Story at a glance
- A new study from King’s College London found that bird sightings and sounds have a positive impact on people’s mental wellbeing.
- The study was published Thursday in the journal Scientific Reports.
- Researchers used an app to check real-time feelings of people seeing or hearing birds.
Seeing or hearing a bird might be able to improve people’s mental well-being.
A new study published Thursday in the journal Scientific Reports claims that exposure to birds—either in the home or outdoors—can boost people’s moods.
Researchers at King’s College London used a smartphone app built by the school’s Urban Mind project to collect the real-time feelings of study participants upon seeing or hearing a bird.
A total of 1,292 people living in the United Kingdom, Europe, and the United States participated in the study which was conducted between April 2018 and October 2021.
Women made up the majority of the study pool, with 71 percent of the participant pool identifying as female, while only 28 percent said they were male and 1 percent identified as other with an average age of 35, according to the study.
The app asked study participants three times a day whether they could see or hear a bird followed by a series of questions on their mental well-being.
Participants were also asked questions about whether they could see trees, plants or hear any water to see if people were experiencing better mental well-being due to being in or seeing nature, and not just because of exposure to birds.
According to the study, the mental well-being of study participants with and without depression was “significantly improved” after seeing a bird or hearing birdsong compared to not seeing or hearing a bird.
Something that surprised researchers was how long people reported having an improved mood after being exposed to a bird.
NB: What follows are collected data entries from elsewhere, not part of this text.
(** Well-formedness of the stored chain: the base is the checkpoint, the cached
    hashes are those of the headers, the retention cap holds and no [u32]
    height can wrap. *)
Record chain_wf (c : HeaderChain) : Prop := {
  wf_height : hc_base_height c = cp_height (hc_checkpoint c);
  wf_hash : hc_base_hash c = cp_hash (hc_checkpoint c);
  wf_bits : hc_base_bits c = cp_bits (hc_checkpoint c);
  wf_time : hc_base_time c = cp_time (hc_checkpoint c);
  wf_time_u32 : is_u32 (hc_base_time c);
  wf_hashes : hc_hashes c = block_hash <$> hc_headers c;
  wf_len : zlen (hc_headers c) <= hc_max_stored_headers c;
  wf_base : 0 <= hc_base_height c;
  wf_room : hc_base_height c + hc_max_stored_headers c + 1 < 2 ^ 32
}.

(** The invariant of the chain. *)
Definition chain_inv (c : HeaderChain) : Prop :=
  chain_wf c /\ valid_chain c (hc_headers c).

(** A staged batch of the headers [hs]. *)
Definition stage (hs : list Header) : list (Header * bytes) :=
  (fun h => (h, block_hash h)) <$> hs.

(** The headers a batch at [start_height] is put on. *)
Definition kept_headers (c : HeaderChain) (start_height : Z) : list Header :=
  take (Z.to_nat (start_height - 1 - hc_base_height c)) (hc_headers c).

End Spec.

Section Facts.
Context {B : BitcoinCrate} {L : BitcoinCrateLaws B}.

Lemma stage_app (h k : list Header) : stage (h ++ k) = stage h ++ stage k.
Proof. apply fmap_app. Qed.

Lemma stage_fst (h : list Header) : fst <$> stage h = h.
Proof. unfold stage. rewrite <- list_fmap_compose. apply list_fmap_id. Qed.

Lemma stage_snd (h : list Header) : snd <$> stage h = block_hash <$> h.
Proof. unfold stage. by rewrite <- list_fmap_compose. Qed.

Lemma stage_zlen (h : list Header) : zlen (stage h) = zlen h.
Proof. unfold stage, zlen. by rewrite length_fmap. Qed.

(** A batch start that the guards of [submit_headers] let through. *)
Definition start_ok (c : HeaderChain) (start : Z) : Prop :=
  hc_base_height c < start <= hc_base_height c + zlen (hc_headers c) + 1.

Lemma kept_zlen c start :
  start_ok c start -> zlen (kept_headers c start) = start - 1 - hc_base_height c.
Proof.
  intros [H1 H2]. unfold kept_headers, zlen in *. rewrite length_take. lia.
Qed.

Lemma tip_height_eq c : chain_wf c -> tip_height c = hc_base_height c + zlen (hc_headers c).
Proof.
  intros W. destruct W. unfold tip_height.
  pose proof (zlen_nonneg (hc_headers c)).
  rewrite (wrap32_small (zlen _)), wrap32_small; unfold is_u32; lia.
Qed.

Lemma header_at_eq c k :
  chain_wf c -> hc_base_height c < k < 2 ^ 32 ->
  header_at c k = hc_headers c !! Z.to_nat (k - hc_base_height c - 1).
Proof.
  intros W Hk. destruct W. unfold header_at.
  destruct (k <=? hc_base_height c) eqn:E; zbool; [lia|].
  rewrite wrap32_small; [done|]. unfold is_u32. lia.
Qed.

(** The lookup of [block_at] is the lookup in the chain as it will be: the
    kept headers followed by the staged ones. *)
Lemma block_at_spliced c start hs k :
  chain_wf c -> start_ok c start -> k < start + zlen hs -> start + zlen hs < 2 ^ 32 ->
  block_at c k start (stage hs) =
  ok_or (block_below c (kept_headers c start ++ hs) k) (HeaderNotFound k).
Proof.
  intros W Hs Hk Hr. pose proof (kept_zlen c start Hs) as Hkl.
  assert (Hln : length (kept_headers c start) = Z.to_nat (start - 1 - hc_base_height c))
    by (unfold zlen in Hkl; lia).
  destruct Hs as [H1 H2]. unfold block_at, block_below.
  destruct (k <? start) eqn:E1; zbool.
  - destruct (Z.lt_trichotomy k (hc_base_height c)) as [Hlt|[->|Hgt]].
    + unfold header_at. rewrite (proj2 (Z.leb_le _ _)), (proj2 (Z.eqb_neq _ _)) by lia.
      by rewrite (proj2 (Z.ltb_lt _ _)) by lia.
    + unfold header_at. by rewrite Z.leb_refl, Z.eqb_refl.
    + rewrite header_at_eq by (done || lia).
      rewrite (proj2 (Z.eqb_neq _ _)), (proj2 (Z.ltb_ge _ _)) by lia.
      rewrite lookup_app_l by lia. unfold kept_headers. rewrite lookup_take_lt by lia.
      by destruct (hc_headers c !! _).
  - rewrite (proj2 (Z.eqb_neq _ _)), (proj2 (Z.ltb_ge _ _)) by lia.
    rewrite lookup_app_r by lia.
    replace (Z.to_nat (k - hc_base_height c - 1) - length (kept_headers c start))%nat
      with (Z.to_nat (k - start)) by lia.
    unfold stage. rewrite list_lookup_fmap.
    destruct (lookup_lt_is_Some_2 hs (Z.to_nat (k - start))) as [h Hh];
      [unfold zlen in Hk; lia|]. by rewrite Hh.
Qed.

Lemma block_below_is_Some c below k :
  hc_base_height c <= k < next_height c below -> is_Some (block_below c below k).
Proof.
  intros Hk. unfold block_below, next_height in *.
  destruct (k =? hc_base_height c) eqn:E1; [by eexists|].
  destruct (k <? hc_base_height c) eqn:E2; zbool; [lia|].
  apply fmap_is_Some, lookup_lt_is_Some_2. unfold zlen in Hk. lia.
Qed.

Lemma omap_all_Some {A C} (f : A -> option C) (g : A -> C) (l : list A) :
  (forall a, a ∈ l -> f a = Some (g a)) -> omap f l = g <$> l.
Proof.
  induction l as [|a l IH]; intros H; cbn; [done|].
  rewrite H by apply list_elem_of_here. f_equal. apply IH.
  intros a' Ha'. apply H. by apply list_elem_of_further.
Qed.

(** The median-time-past of the code is the median of the window; it is
    computed without a failure. *)
Lemma median_time_past_below_spec c start hs :
  chain_wf c -> start_ok c start -> start + zlen hs < 2 ^ 32 ->
  let below := kept_headers c start ++ hs in
  exists mtp,
    median_time_past_below c (next_height c below) start (stage hs) = Ok mtp /\
    match window_below c below with
    | Some w => exists m, mtp = Some m /\ median_time_past w = Ok m
    | None => mtp = None
    end.
Proof.
  intros W Hs Hr below. pose proof (kept_zlen c start Hs) as Hkl.
  assert (Hn : next_height c below = start + zlen hs)
    by (unfold next_height, below; rewrite zlen_app; lia).
  pose proof (wf_base c W) as Hb. destruct Hs as [H1 H2].
  pose proof (zlen_nonneg hs) as Hh0.
  unfold median_time_past_below, window_below.
  set (first := sat_sub (next_height c below) MEDIAN_TIME_SPAN).
  destruct (first <? hc_base_height c) eqn:E; [by eexists|]. zbool.
  set (g := fun k => default (0, 0) (block_below c below k)).
  assert (Hg : forall k, k ∈ seqZ first (next_height c below - first) ->
                 block_below c below k = Some (g k)).
  { intros k Hk%elem_of_seqZ. unfold g.
    destruct (block_below_is_Some c below k) as [x Hx]; [lia|]. by rewrite Hx. }
  rewrite (rmapM_fmap _ (fun k => fst (g k))).
  2:{ intros k Hk. pose proof (proj1 (elem_of_seqZ _ _ _) Hk).
      rewrite block_at_spliced by (done || lia). fold below. rewrite Hg by done. cbn.
      by destruct (g k). }
  cbn [rbind].
  destruct (median_time_past_nonempty ((fun k => fst (g k)) <$> seqZ first (next_height c below - first)))
    as [m Hm].
  { intros Hnil%fmap_nil_inv. apply (f_equal length) in Hnil.
    rewrite length_seqZ in Hnil. cbn in Hnil. unfold first, sat_sub, MEDIAN_TIME_SPAN in *. lia. }
  rewrite Hm. cbn [rbind]. exists (Some m). split; [done|]. exists m. split; [done|].
  rewrite (omap_all_Some _ g) by done. by rewrite <- list_fmap_compose.
Qed.

Lemma top_block_staged c below hs :
  match last (stage hs) with
  | Some (prev_h, prev_hash) => (prev_hash, bits prev_h, time prev_h)
  | None => top_block c below
  end = top_block c (below ++ hs).
Proof.
  unfold stage, top_block. rewrite fmap_last, last_app. by destruct (last hs).
Qed.

Lemma top_time_u32 c below : chain_wf c -> is_u32 (snd (top_block c below)).
Proof.
  intros W. unfold top_block. destruct (last below) as [h|]; cbn.
  - apply time_u32.
  - apply (wf_time_u32 c W).
Qed.

(** The height whose absence makes the [nBits] rule fail. *)
Definition bits_missing (height : Z) : Z :=
  if is_retarget_height height then
    (if height <? RETARGET_INTERVAL then 0 else height - RETARGET_INTERVAL)
  else height - height mod RETARGET_INTERVAL.

Lemma block_below_None c below k :
  k < hc_base_height c -> block_below c below k = None.
Proof.
  intros Hk. unfold block_below.
  rewrite (proj2 (Z.eqb_neq _ _)), (proj2 (Z.ltb_lt _ _)) by lia. done.
Qed.

(** The [nBits] the code computes is the one consensus requires; it fails
    exactly when the chain does not reach back far enough. *)
Lemma expected_bits_spec c start hs below t prev_hash prev_bits prev_time :
  chain_wf c -> start_ok c start -> start + zlen hs < 2 ^ 32 ->
  enforces_pow (hc_network c) = true ->
  below = kept_headers c start ++ hs ->
  top_block c below = (prev_hash, prev_bits, prev_time) ->
  (let? input :=
     bits_input c (next_height c below) t prev_bits prev_time start (stage hs) in
   Ok (expected_bits input (hc_network c))) =
  match required_bits c below t with
  | Some b => Ok (Some b)
  | None => Err (HeaderNotFound (bits_missing (next_height c below)))
  end.
Proof.
  intros W Hs Hr Hpow Hbelow Htop. pose proof (kept_zlen c start Hs) as Hkl.
  assert (Hn : next_height c below = start + zlen hs)
    by (rewrite Hbelow; unfold next_height; rewrite zlen_app; lia).
  pose proof (top_time_u32 c below W) as Htt. unfold is_u32 in Htt. rewrite Htop in Htt.
  pose proof (zlen_nonneg hs) as Hz. pose proof (wf_base c W) as Hb.
  unfold required_bits, bits_missing, bits_input. rewrite Htop. cbn [snd] in Htt.
  destruct (is_retarget_height (next_height c below)) eqn:Er.
  - destruct (next_height c below <? RETARGET_INTERVAL) eqn:E; zbool; cbn [ok_or rbind].
    + rewrite block_below_None; [done|]. unfold RETARGET_INTERVAL in *.
      unfold is_retarget_height, RETARGET_INTERVAL in Er. zbool.
      rewrite Z.mod_small in Er; destruct Hs; lia.
    + unfold RETARGET_INTERVAL in *. rewrite block_at_spliced by (done || lia).
      rewrite <- Hbelow. destruct (block_below c below _) as [[ft fb]|]; [|done].
      cbn. unfold expected_bits. rewrite Hpow. cbn [negb bi_height].
      by rewrite Er.
  - destruct (allows_min_difficulty (hc_network c)) eqn:Em.
    + rewrite block_at_spliced; [|done|done| |done].
      2:{ pose proof (Z.mod_pos_bound (next_height c below) RETARGET_INTERVAL eq_refl).
          unfold is_retarget_height in Er. zbool. lia. }
      rewrite <- Hbelow. destruct (block_below c below _) as [[ft fb]|]; [|done].
      cbn. unfold expected_bits. rewrite Hpow. cbn [negb bi_height].
      rewrite Er, Em. cbn [negb bi_prev_time bi_header_time bi_period_bits].
      rewrite spacing_600, (wrap64_small (2 * 600)), wrap64_small by (unfold is_u64; lia).
      replace (prev_time + 2 * 600) with (prev_time + 1200) by lia. by destruct (_ <? _).
    + cbn [rbind]. unfold expected_bits. rewrite Hpow. cbn [negb bi_height].
      by rewrite Er, Em.
Qed.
Every participant that reported a “positive gain” toward their mental health after hearing or seeing a bird, experienced that gain until the next app message, the study states.
“That was something that quite hit home that it’s not just an immediate effect,” said Ryan Hammoud, research assistant at the Institute of Psychiatry, Psychology, and Neuroscience at King’s College London and lead author of the study. “It’s also something that just lasts for up to eight hours.
There is a growing number of studies that link spending time outdoors —either in green leafy places or next to bodies of water—to improved mental health. But there are few studies that look at how different aspects of nature can play into humans’ mental well-being.
And while the study adds to the small pile of research on birds and mental health, the report marks the first time researchers have studied the responses to birds and mental well-being in real-time, according to Hammoud.
“They kind of examine nature as a single entity when nature consists of many different characteristics and features like trees, plants, water, birds,” said Hammoud.
“We chose to focus on bird life to try and understand which specific characteristics of nature benefit mental wellbeing.”